Topic detection framework
We make available a framework that contains Java implementations of the following topic detection methods:
- Document-pivot topic detection with LSH indexing.
- Graph-based feature-pivot topic detection with the use of the SCAN algorithm.
- Latent Dirichlter Allocation. In fact this is a wrapper around the mallet implementation.
- Soft frequent itemset mining.
- BNgram.
The framework is particularly well-suited to data coming from Twitter (in fact it is directly applicable to the JSON format of the Twitter Streaming API). For instance, one can apply it on the SocialSensor Twitter datasets.
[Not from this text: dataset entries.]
(* ===== verification/TuitiTrialProps.v ===== *)
(** The rates of the mininet trials: every flow sends the volume that was
    allocated to its path, slot by slot, and the background traffic fills
    what is not left as capacity. *)

From Stdlib Require Import Ascii QArith Qcanon Lqa.
From S2P Require Import Prelude PyDict PyStr PyFloat PyText Accum TrialStore FileParsing TuitiTrial.
Close Scope Q_scope.
Close Scope Qc_scope.

(** * Tables of slots *)

(** The dictionary of the values of [f] below [n]. *)
Definition table {V} (n : nat) (f : nat → V) : dict nat V := (λ k, (k, f k)) <$> seq 0 n.

Lemma table_S {V} n (f : nat → V) : table (S n) f = table n f ++ [(n, f n)].
Proof. unfold table. by rewrite seq_S, fmap_app. Qed.
Lemma keys_table {V} n (f : nat → V) : Dict.keys (table n f) = seq 0 n.
Proof. unfold Dict.keys, table. rewrite <-list_fmap_compose. apply list_fmap_id. Qed.
Lemma values_table {V} n (f : nat → V) : Dict.values (table n f) = f <$> seq 0 n.
Proof. unfold Dict.values, table. by rewrite <-list_fmap_compose. Qed.
Lemma table_ext {V} n (f g : nat → V) : (∀ k, k < n → f k = g k) → table n f = table n g.
Proof. intros Hfg. apply list_fmap_ext. intros i k [-> Hk]%lookup_seq. cbn. by rewrite Hfg. Qed.
Lemma get_table {V} n (f : nat → V) k : Dict.get (table n f) k = if decide (k < n) then Some (f k) else None.
Proof.
  case_decide as Hk.
  - apply Dict.elem_of_get; [unfold Dict.wf; rewrite keys_table; apply NoDup_seq|]. apply list_elem_of_fmap. exists k.
    split; [done|]. apply elem_of_seq. lia.
  - apply Dict.get_None. rewrite keys_table, elem_of_seq. lia.
Qed.

(** Setting an entry, or the next one. *)
Definition upd {V} (f : nat → V) (k : nat) (v : V) : nat → V := λ j, if decide (j = k) then v else f j.
Lemma set_table {V} n (f : nat → V) k v : k ≤ n → Dict.set (table n f) k v = table (Nat.max n (S k)) (upd f k v).
Proof.
  intros Hk. destruct (decide (k = n)) as [->|Hne].
  - replace (Nat.max n (S n)) with (S n) by lia. rewrite table_S, Dict.set_new by (rewrite get_table, decide_False; [done|lia]).
    unfold upd at 2. rewrite decide_True by done. f_equal. apply table_ext. intros j Hj. unfold upd. rewrite decide_False; [done|lia].
  - replace (Nat.max n (S k)) with n by lia. assert (k < n) as Hlt by lia. clear Hk Hne.
    induction n as [|n IH]; [lia|]. rewrite !table_S. destruct (decide (k = n)) as [->|Hne].
    + rewrite (table_ext n (upd f n v) f) by (intros j Hj; unfold upd; rewrite decide_False; [done|lia]).
      unfold upd. rewrite decide_True by done. clear. assert (n ∉ Dict.keys (table n f)) as Hn by (rewrite keys_table, elem_of_seq; lia).
      induction (table n f) as [|[j w] d IH]; cbn; [by rewrite decide_True|]. unfold Dict.keys in Hn. rewrite fmap_cons, not_elem_of_cons in Hn. cbn in Hn.
      rewrite decide_False by naive_solver. rewrite IH by naive_solver. done.
    + unfold upd at 2. rewrite decide_False by lia. rewrite <-IH by lia. assert (k ∈ Dict.keys (table n f)) as Hin by (rewrite keys_table, elem_of_seq; lia).
      clear -Hin. induction (table n f) as [|[j w] d IH]; [set_solver|]. unfold Dict.keys in Hin. rewrite fmap_cons, elem_of_cons in Hin. cbn in *.
      case_decide; [done|]. rewrite IH; [done|]. naive_solver.
Qed.

(** * Volumes *)

Definition slot_volume (requests : list (list Qc)) (k : nat) : Qc := fsum ((λ r, default fzero (r !! k)) <$> requests).
Definition slots (requests : list (list Qc)) : nat := foldr Nat.max 0 (length <$> requests).
Definition scale : Qc := f_of_Z 10000.

Lemma add_request_table n (f : nat → Qc) volumes :
  (∀ k, n ≤ k → f k = fzero) →
  add_request (table n f) volumes = table (Nat.max n (length volumes)) (λ k, f k + scale * default fzero (volumes !! k))%Qc.
Proof.
  intros Hf. unfold add_request. induction volumes as [|x volumes IH] using rev_ind.
  - replace (Nat.max n (length (@nil Qc))) with n by (cbn; lia). apply table_ext. intros k _. cbn. by rewrite Qcmult_0_r, exact_add_0_r.
  - rewrite enumerate_snoc, foldl_app, IH. cbn [foldl fst snd]. unfold add_default.
    set (m := length volumes). set (g := λ k, _ : Qc). assert (Dict.get_default fzero (table (Nat.max n m) g) m = f m) as ->.
    { unfold Dict.get_default. rewrite get_table. case_decide as Hm; cbn [default from_option].
      - unfold g. rewrite lookup_ge_None_2 by (unfold m; lia). cbn. by rewrite Qcmult_0_r, exact_add_0_r.
      - symmetry. apply Hf. lia. }
    rewrite set_table by lia. rewrite length_app. cbn [length]. fold m.
    replace (Nat.max (Nat.max n m) (S m)) with (Nat.max n (m + 1)) by lia. apply table_ext. intros k Hk. unfold upd.
    destruct (decide (k = m)) as [->|Hne].
    + unfold m. rewrite lookup_app_r, Nat.sub_diag by lia. done.
    + unfold g. destruct (decide (k < m)) as [Hlt|Hge].
      * by rewrite lookup_app_l by (unfold m in Hlt; lia).
      * rewrite !lookup_ge_None_2; [done|..]; rewrite ?length_app; cbn [length]; unfold m in *; lia.
Qed.

Lemma slots_cons r requests : slots (r :: requests) = Nat.max (length r) (slots requests).
Proof. done. Qed.

Lemma slot_volume_out requests k : slots requests ≤ k → slot_volume requests k = fzero.
Proof.
  unfold slot_volume. induction requests as [|r requests IH]; [done|]. rewrite slots_cons, fmap_cons, fsum_cons. intros Hk.
  rewrite IH by lia. rewrite lookup_ge_None_2 by lia. apply exact_add_0_r.
Qed.
(* ===== verification/Figures.v ===== *)
(** The plotting helpers (data_visualization/helpers.py and params.py).

    matplotlib is not part of the program: a function that plots is modelled
    by the calls it makes, recorded in order in a [trace]. The world [W]
    beside the trace is what else the function uses (the file system, the
    random numbers). *)

From Stdlib Require Import Ascii.
From S2P Require Import Prelude PyDict PyFloat PyStr PyText Groups.
Close Scope string_scope.

(** An argument of a call. *)
Inductive arg (F : Type) : Type :=
  | ANone
  | ABool (b : bool)
  | AInt (z : Z)
  | AFloat (x : F)
  | AStr (s : string)
  | AList (l : list (arg F))
  | ATuple (l : list (arg F))
  | ADict (d : list (string * arg F)).
Arguments ANone {F}.
Arguments ABool {F} _.
Arguments AInt {F} _.
Arguments AFloat {F} _.
Arguments AStr {F} _.
Arguments AList {F} _.
Arguments ATuple {F} _.
Arguments ADict {F} _.

(** What a method is called on: the module [plt], an axis of the last
    [plt.subplots], or the result of another call, by its name. *)
Inductive target : Type := Plt | Ax (i : nat) | Made (name : string).

Record call (F : Type) : Type := mkCall {
  c_on : target;
  c_method : string;
  c_args : list (arg F);
  c_kwargs : dict string (arg F)
}.
Arguments mkCall {F} _ _ _ _.
Arguments c_on {F} _.
Arguments c_method {F} _.
Arguments c_args {F} _.
Arguments c_kwargs {F} _.

Abbreviation trace F := (list (call F)).

Definition invoke {F W} (on : target) (method : string) (args : list (arg F)) (kwargs : dict string (arg F))
    : M (trace F * W) unit := set_self (λ t, t ++ [mkCall on method args kwargs]).

Definition plt {F W} (method : string) (args : list (arg F)) (kwargs : dict string (arg F)) : M (trace F * W) unit :=
  invoke Plt method args kwargs.

Definition floats {F} (l : list F) : arg F := AList (AFloat <$> l).
Definition strs {F} (l : list string) : arg F := AList (AStr <$> l).

(** [statistics.mean]: the exact mean, rounded once. *)
Definition exact_value {F} `{PyFloatText F} (x : F) : option (Z * positive) :=
  match classify x with FFin neg n d => Some (if neg then - n else n, d)%Z | _ => None end.
Definition add_value (a b : Z * positive) : Z * positive := ((a.1 * Zpos b.2 + b.1 * Zpos a.2)%Z, (a.2 * b.2)%positive).
Definition mean {F} `{PyFloatText F} (data : list F) : res F :=
  match data with
  | [] => Raise ValueError
  | _ =>
      let n := Pos.of_nat (length data) in
      match mapM exact_value data with
      | Some vs => let total := foldl add_value (0%Z, 1%positive) vs in Ok (flit total.1 (total.2 * n))
      | None => Ok (fquot (fsum (filter (λ x, exact_value x = None) data)) (f_of_Z (Zpos n)))
      end
  end.
(* ===== verification/NetUtil.v ===== *)
(** The utilization of links over time, as the plots compute it from the
    counters of the controller: data_visualization/helpers.py, and the
    variants in data_visualization/path_hopping.py and mp_routing.py. *)

From S2P Require Import Prelude PyDict PyFloat PyStr PyText Json Accum Groups StatMonitor RemoteHost Figures.
Local Open Scope string_scope.

(** A value per pair of a source and a destination switch: a dictionary of
    dictionaries. *)
Abbreviation link_table A := (dict string (dict string A)).

(** [table[s][d]] and [table[s][d] = x] on a [defaultdict(dict)] *)
Definition link_get {A} (table : link_table A) (s d : string) : option A := t ← Dict.get table s; Dict.get t d.
Definition link_set {A} (table : link_table A) (s d : string) (x : A) : link_table A :=
  Dict.set table s (Dict.set (Dict.get_default [] table s) d x).

(** [{k: f(v) for k, v in d.items()}] *)
Definition map_values {K A B} (f : A → B) (d : dict K A) : dict K B := (λ kv, (kv.1, f kv.2)) <$> d.

(** The entries in the order of iteration. *)
Definition link_items {A} (table : link_table A) : list (string * string * A) :=
  table ≫= λ '(s, t), (λ '(d, x), (s, d, x)) <$> t.

(** [(s, d) for s, t in table.items() for d in t.keys()] *)
Definition link_ids {A} (table : link_table A) : list (string * string) := fst <$> link_items table.

(** A counter as it is read from JSON. *)
Definition iface_of_json (results_set : json) : res IfaceStats :=
  source_switch ← jkey results_set "sourceSwitchId" ≫= jstr;
  destination_switch ← jkey results_set "destinationSwitchId" ≫= jstr;
  sent ← jkey results_set "bytesSent" ≫= jint;
  received ← jkey results_set "bytesReceived" ≫= jint;
  Ok (mkIfaceStats source_switch destination_switch sent received).

(** [link_util_dict["netUtilStats"]["utilizationStats"]] *)
Definition utilization_stats (link_util_dict : json) : res (list json) :=
  stats ← jkey link_util_dict "netUtilStats"; stats ← jkey stats "utilizationStats"; jlist stats.

Section utilization.
Context {F : Type} `{PyFloat F}.

(** The loop over one snapshot. *)
Definition byte_counts (results_list : list IfaceStats) : link_table Z :=
  foldl (λ byte_counts results_set,
    link_set byte_counts (sourceSwitchId results_set) (destinationSwitchId results_set)
      (bytesSent results_set + bytesReceived results_set)%Z) [] results_list.

Definition compute_initial_byte_counts (byte_counts_per_time_period : list (link_table Z)) : res (link_table Z) :=
  or_raise IndexError (head byte_counts_per_time_period).

(** The lookup in [count_b] adds an empty dictionary for a missing source,
    which is not read afterwards. *)
Definition subtract_counts (count_a count_b : link_table Z) : link_table Z :=
  foldl (λ diff '(s, d, b),
    match link_get count_b s d with
    | Some b' => link_set diff s d (b - b')%Z
    | None => diff
    end) [] (link_items count_a).

Definition compute_utilization_from_byte_counts (byte_count : link_table Z) (link_capacity : positive) : link_table F :=
  map_values (map_values (λ b, flit b link_capacity)) byte_count.

(** The part the variants share, by the capacity they divide by. *)
Definition util_over_time (link_capacity : positive) (snapshots : list (list IfaceStats)) : res (list (link_table F)) :=
  let byte_counts_per_time_period := byte_counts <$> snapshots in
  _ ← compute_initial_byte_counts byte_counts_per_time_period;
  Ok ((λ '(last_count, current_count),
         compute_utilization_from_byte_counts (subtract_counts current_count last_count) link_capacity)
        <$> pairwise byte_counts_per_time_period).

Definition compute_network_util_over_time (util_results : list json) : res (list (link_table F)) :=
  snapshots ← mapR (λ link_util_dict, results_list ← utilization_stats link_util_dict; mapR iface_of_json results_list) util_results;
  util_over_time 10 snapshots.

(** [read_json_response(text)]: the parsed text. *)
Definition read_json_response (loads : string → res (list json)) (text : string) : res (list json) := loads text.

(** ** path_hopping.py *)

Definition compute_byte_counts_per_time_period (util_results : list (list IfaceStats)) : res (list (link_table F)) :=
  util_over_time 1 util_results.

Definition bytes_per_10s_to_mbps (byte_count : F) : F := fquot (fmul byte_count (f_of_Z 8)) (f_of_Z (10 ^ 7)).

Definition compute_network_utilization_per_time_period (byte_count_to_util_function : F → F)
    (byte_counts_per_time_period : list (link_table F)) : list (link_table F) :=
  map_values (map_values byte_count_to_util_function) <$> byte_counts_per_time_period.

(** [itertools.combinations(l, 2)] *)
Fixpoint combinations {A} (l : list A) : list (A * A) :=
  match l with [] => [] | x :: l => (pair x <$> l) ++ combinations l end.

(** The values of a link in the snapshots that have it. *)
Definition utils_over_time (network_utilization : list (link_table F)) (s d : string) : list F :=
  omap (λ net_snapshot, link_get net_snapshot s d) network_utilization.

(** [numpy.mean] *)
Variable np_mean : list F → F.

Definition compute_mean_network_utilization (network_utilization : list (link_table F)) : dict link_key F :=
  let node_set := set_of (network_utilization ≫= Dict.keys) in
  foldl (λ mean_link_utilizations '(source_node, destination_node),
    Dict.set mean_link_utilizations (source_node, destination_node)
      (np_mean (utils_over_time network_utilization source_node destination_node)))
    [] (combinations node_set).

(** [get_link_set], which path_hopping.py and tuiti.py have, and
    [get_node_set]. *)
Definition get_link_set (util_results : list (list IfaceStats)) : list link_key :=
  foldl (λ link_set results_list,
    foldl (λ link_set results_set,
      set_add (destinationSwitchId results_set, sourceSwitchId results_set)
        (set_add (sourceSwitchId results_set, destinationSwitchId results_set) link_set))
      link_set results_list) [] util_results.
Definition get_node_set (util_results : list (list IfaceStats)) : list string :=
  foldl (λ node_set results_list,
    foldl (λ node_set results_set,
      set_add (destinationSwitchId results_set) (set_add (sourceSwitchId results_set) node_set))
      node_set results_list) [] util_results.

(** ** mp_routing.py *)

Definition read_utilization_results (json_objects : list json) : res (list (list json)) :=
  mapR utilization_stats json_objects.

Definition compute_link_utilization (byte_count_in_time_period : Z) (time_period : positive) : F :=
  fquot (fmul (flit byte_count_in_time_period time_period) (f_of_Z 8)) (f_of_Z (10 ^ 6)).

(** The first pair of descriptions raises: the dictionary that is built
    names [source_dpid], which nothing defines. *)
Definition compute_link_utilization_over_time (utilization_results : list json) : res (list (string * string * F)) :=
  foldM (λ utilization_descriptions '(previous_count_descriptions, current_count_descriptions),
    current_bytes ← jkey current_count_descriptions "bytesSent" ≫= jint;
    previous_bytes ← jkey previous_count_descriptions "bytesSent" ≫= jint;
    current_packets ← jkey current_count_descriptions "packetsSent" ≫= jint;
    previous_packets ← jkey previous_count_descriptions "bytesSent" ≫= jint;
    let link_utilization := compute_link_utilization (current_bytes - previous_bytes) 10 in
    Raise NameError) [] (pairwise utilization_results).

(** The body of the loop names [link_utilization], which nothing defines. *)
Definition generate_average_link_utilization_plot (utilization_results : list json) : res unit :=
  link_utilization_over_time ← compute_link_utilization_over_time utilization_results;
  foldM (λ _ _, Raise NameError) tt link_utilization_over_time.

Definition mp_compute_network_util_over_time (util_results : list (list json)) : res (list (link_table F)) :=
  snapshots ← mapR (mapR iface_of_json) util_results;
  util_over_time 10 snapshots.
End utilization.

(** * Theorems

    The utilization the plots show is the change of the byte counters of
    each link between two snapshots that both have the link. *)

From Stdlib Require Qcanon.
Close Scope string_scope.

(** * Tables *)

Definition wf_table {A} (table : link_table A) : Prop := Dict.wf table ∧ ∀ s t, Dict.get table s = Some t → Dict.wf t.

Lemma wf_table_empty {A} : wf_table (A:=A) [].
Proof. split; [apply NoDup_nil_2|done]. Qed.

Lemma wf_link_set {A} (table : link_table A) s d x : wf_table table → wf_table (link_set table s d x).
Proof.
  intros [Hwf Hin]. split; [by apply Dict.wf_set|]. intros s' t. unfold link_set. rewrite Dict.get_set. case_decide; [|by eauto].
  intros [= <-]. apply Dict.wf_set. unfold Dict.get_default. destruct (Dict.get table s) eqn:E; [by eapply Hin|apply NoDup_nil_2].
Qed.

Lemma link_get_set {A} (table : link_table A) s d x s' d' :
  link_get (link_set table s d x) s' d' = if decide ((s, d) = (s', d')) then Some x else link_get table s' d'.
Proof.
  unfold link_get, link_set. rewrite Dict.get_set. destruct (decide (s = s')) as [<-|Hs].
  - cbn. rewrite Dict.get_set. unfold Dict.get_default.
    destruct (decide (d = d')) as [<-|Hd]; [by rewrite decide_True|]. rewrite decide_False by congruence.
    by destruct (Dict.get table s).
  - by rewrite decide_False by congruence.
Qed.

Lemma elem_of_link_items {A} (table : link_table A) s d x : wf_table table →
  (s, d, x) ∈ link_items table ↔ link_get table s d = Some x.
Proof.
  intros [Hwf Hin]. unfold link_items, link_get. rewrite list_elem_of_bind. split.
  - intros ([s' t] & Hx & Ht). apply list_elem_of_fmap in Hx as ([d' x'] & [= <- <- <-] & Hd).
    apply (Dict.elem_of_get _ _ _ Hwf) in Ht. rewrite Ht. cbn. apply Dict.elem_of_get; [by eapply Hin|done].
  - destruct (Dict.get table s) as [t|] eqn:Et; [|done]. intros Hx. exists (s, t). split; [|by apply Dict.get_elem_of].
    apply list_elem_of_fmap. exists (d, x). split; [done|]. by apply Dict.get_elem_of.
Qed.

Lemma get_of_map_values {K A B} `{Countable K} (f : A → B) (d : dict K A) k : Dict.get (map_values f d) k = f <$> Dict.get d k.
Proof. unfold map_values. induction d as [|[k' v] d IH]; [done|]. cbn. by case_decide. Qed.

Lemma link_get_map {A B} (f : A → B) (table : link_table A) s d :
  link_get (map_values (map_values f) table) s d = f <$> link_get table s d.
Proof. unfold link_get. rewrite get_of_map_values. destruct (Dict.get table s); [|done]. cbn. apply get_of_map_values. Qed.

(** * Counters *)

(** The last counter of the link in a snapshot. *)
Definition last_count (snapshot : list IfaceStats) (s d : string) : option Z :=
  (λ r, bytesSent r + bytesReceived r)%Z <$>
    last (filter (λ r, sourceSwitchId r = s ∧ destinationSwitchId r = d) snapshot).

Lemma byte_counts_spec snapshot : wf_table (byte_counts snapshot) ∧
  ∀ s d, link_get (byte_counts snapshot) s d = last_count snapshot s d.
Proof.
  unfold byte_counts. induction snapshot as [|r l [Hwf IH]] using rev_ind; [by split; [apply wf_table_empty|]|].
  rewrite foldl_app. cbn [foldl]. split; [by apply wf_link_set|]. intros s d. rewrite link_get_set, IH.
  unfold last_count. rewrite filter_app, filter_cons, filter_nil. case_decide as E.
  - rewrite decide_True by (by injection E). by rewrite last_snoc.
  - rewrite decide_False by naive_solver. by rewrite app_nil_r.
Qed.

Definition subtract_step (count_b : link_table Z) (diff : link_table Z) (e : string * string * Z) : link_table Z :=
  let '(s, d, b) := e in match link_get count_b s d with Some b' => link_set diff s d (b - b')%Z | None => diff end.

Lemma subtract_fold (count_b : link_table Z) (l : list (string * string * Z)) s d z :
  (∀ x x', (s, d, x) ∈ l → (s, d, x') ∈ l → x = x') →
  link_get (foldl (subtract_step count_b) [] l) s d = Some z ↔
    ∃ x y, (s, d, x) ∈ l ∧ link_get count_b s d = Some y ∧ z = (x - y)%Z.
Proof.
  induction l as [|[[s' d'] x'] l IH] using rev_ind; intros Hfun.
  { cbn. split; [done|]. intros (x & y & Hx & _). by apply not_elem_of_nil in Hx. }
  assert (∀ x x', (s, d, x) ∈ l → (s, d, x') ∈ l → x = x') as Hfun' by (intros; apply Hfun; apply elem_of_app; by left).
  specialize (IH Hfun'). rewrite foldl_app. cbn [foldl]. unfold subtract_step at 1.
  destruct (decide ((s', d') = (s, d))) as [[= -> ->]|Hne].
  - destruct (link_get count_b s d) as [y'|] eqn:Eb.
    + rewrite link_get_set, decide_True by done. split.
      * intros [= <-]. exists x', y'. split_and!; [|done..]. apply elem_of_app. right. by apply list_elem_of_singleton.
      * intros (x & y & Hx & [= ->] & ->). do 2 f_equal. apply Hfun; [|done]. apply elem_of_app. right. by apply list_elem_of_singleton.
    + rewrite IH. split; intros (x & y & _ & Hy & _); congruence.
  - assert (link_get (match link_get count_b s' d' with
        | Some b' => link_set (foldl (subtract_step count_b) [] l) s' d' (x' - b')%Z
        | None => foldl (subtract_step count_b) [] l end) s d = link_get (foldl (subtract_step count_b) [] l) s d) as ->.
    { destruct (link_get count_b s' d'); [|done]. by rewrite link_get_set, decide_False. }
    rewrite IH. split; intros (x & y & Hx & Hr); exists x, y; (split; [|done]).
    + apply elem_of_app. by left.
    + apply elem_of_app in Hx as [Hx|Hx]; [done|]. apply list_elem_of_singleton in Hx. congruence.
Qed.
To get started with this framework, first download and extract the zipped distribution, and read the detailed instructions Guidelines.pdf.
This framework was used to conduct the experimental study in [1]. In case you use it in your research, please cite [1]. For any questions or requests, you may have with respect to this software, please contact any of the following co-authors of the paper: Giorgos, Carlos, Akis or Luca.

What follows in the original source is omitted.